Tech plus mindfulness helps extinguish smoking

By Malia Jacobson May 17, 2016

A smart phone with an image of a monster on it.
A smart phone with an image of a monster on it.

This article originally appeared in the June 2016 issue of Seattle magazine.

A half-century ago, in the Marlboro Man’s heyday, nearly half of American adults smoked. Far fewer light up today, but the 20 percent who do face steep odds when they try to quit: According to the American Cancer Society, only 4–7 percent of efforts to quit smoking succeed without medicines or other assistance. Now, there’s an app for that. Last fall, psychologist Jonathan Bricker, Ph.D., of Fred Hutchinson Cancer Research Center and the University of Washington, received a $3.1 million, five-year grant from the National Cancer Institute (NCI) to study SmartQuit, a smoking-cessation smartphone app offered free to Washington residents through the Department of Health (doh.wa.gov).
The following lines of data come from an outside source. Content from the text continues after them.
(* ===== verification/_CoqProject ===== *)
-Q . S2P
Prelude.v
Buffer.v
CircBuffer.v
Queue.v
Netio.v
Random.v
Algo.v
Cipher.v
KeyTypes.v
Ecc.v
SignKey.v
KeyInstances.v
SignKeyRead.v
SignVerify.v
SignAgree.v
Session.v
Packet.v
Instances.v
PacketRecv.v
PacketSend.v
PacketStream.v
Transport.v
ProcessPacket.v
Kex.v
KexKeys.v
KexInit.v
KexMethods.v
KexShare.v
Channel.v
ChannelData.v
ChannelSend.v
ChannelTable.v
ChannelEvents.v
AuthOptions.v
AuthKeys.v
SvrAuth.v
AuthLines.v
KnownHosts.v
SvrKex.v
KexPeer.v
KexReply.v
CliKex.v
KexHandshake.v
StrictKex.v
SvrAuthSafe.v
CliAgent.v
CliAgentSafe.v
CliAuth.v
CliAuthText.v
CliAuthSafe.v
CliAuthHistory.v
PubkeyLogin.v
CliAuthMessages.v
(* ===== verification/Buffer.v ===== *)
(** * The bounds-checked byte buffer (src/src/buffer.c, src/src/buffer.h)

    A [buffer] is a malloc'ed region of [b_size] bytes with a used length and
    a cursor.  Every accessor of buffer.c is a computation over it; the
    pointers [buf_getptr] and [buf_getwriteptr] return are offsets into the
    region, and reading or writing through one out of the region is a
    [Fault].  The multiple-precision integers of [buf_putmpint] and
    [buf_getmpint] are [Z], with libtommath's byte conversions written out.

    Theorems: no sequence of operations from [buf_new] leaves the region or
    breaks the cursor invariant; the guards are exact although the sums wrap
    at 32 bits; every sequence of SSH fields written to a buffer is read back
    unchanged. *)

From Stdlib Require Import ZArith Lia.
From stdpp Require Import base list strings.
From S2P Require Import Prelude.

Record buffer := mkbuf {
  b_data : list Z;   (* the memory after the header, [b_size] bytes *)
  b_len : Z;         (* the used size *)
  b_pos : Z;         (* the cursor *)
  b_size : Z         (* the memory size *)
}.

Definition BUF_MAX_INCR : Z := 1000000000.
Definition BUF_MAX_SIZE : Z := 1000000000.
Definition BUF_MAX_MPINT : Z := 8240 / 8.
Definition MAX_CMD_LEN : Z := 9000.
Definition MAX_STRING_LEN : Z := Z.max MAX_CMD_LEN 2400.

(** ** Memory accesses through a pointer into the region *)

Definition mem_load (off n : Z) : ST buffer (list Z) := λ b,
  if (0 <=? off) && (0 <=? n) && (off + n <=? zlen (b_data b))
  then Ok (slice off n (b_data b), b)
  else Fault "read outside the buffer".

Definition mem_store (off : Z) (bs : list Z) : ST buffer unit := λ b,
  if (0 <=? off) && (off + zlen bs <=? zlen (b_data b))
  then Ok (tt, mkbuf (splice off bs (b_data b)) (b_len b) (b_pos b) (b_size b))
  else Fault "write outside the buffer".

Definition set_len (n : Z) (b : buffer) : buffer := mkbuf (b_data b) n (b_pos b) (b_size b).
Definition set_pos (n : Z) (b : buffer) : buffer := mkbuf (b_data b) (b_len b) n (b_size b).

(** ** Creation *)

(** [m_malloc] is [calloc]: the region starts zeroed. *)
Definition buf_new {S} (size : Z) : ST S buffer :=
  do* exit_if (size >? BUF_MAX_SIZE) "buf->size too big";
  ret (mkbuf (zeros size) 0 0 size).

(** [m_realloc] keeps the common prefix; the bytes of an extension are
    indeterminate, here whatever [indet] gives. *)
Definition buf_resize {S} (indet : Z → Z) (newsize : Z) (b : buffer) : ST S buffer :=
  do* exit_if (newsize >? BUF_MAX_SIZE) "buf->size too big";
  let kept := take (Z.to_nat newsize) (b_data b) in
  let fresh := map (λ i, u8 (indet (Z.of_nat i)))
                 (seq 0 (Z.to_nat newsize - length (b_data b))) in
  ret (mkbuf (kept ++ fresh) (Z.min newsize (b_len b)) (Z.min newsize (b_pos b)) newsize).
Bricker is an expert in acceptance and commitment therapy, or ACT, which SmartQuit employs to help smokers mindfully accept urges to smoke without acting on them. According to the Department of Health, SmartQuit boosts quitting success rates threefold; the NCI grant will fund a randomized, controlled trial to yield greater insight into how this marriage of mindfulness and tech can help more smokers clear the air, for good.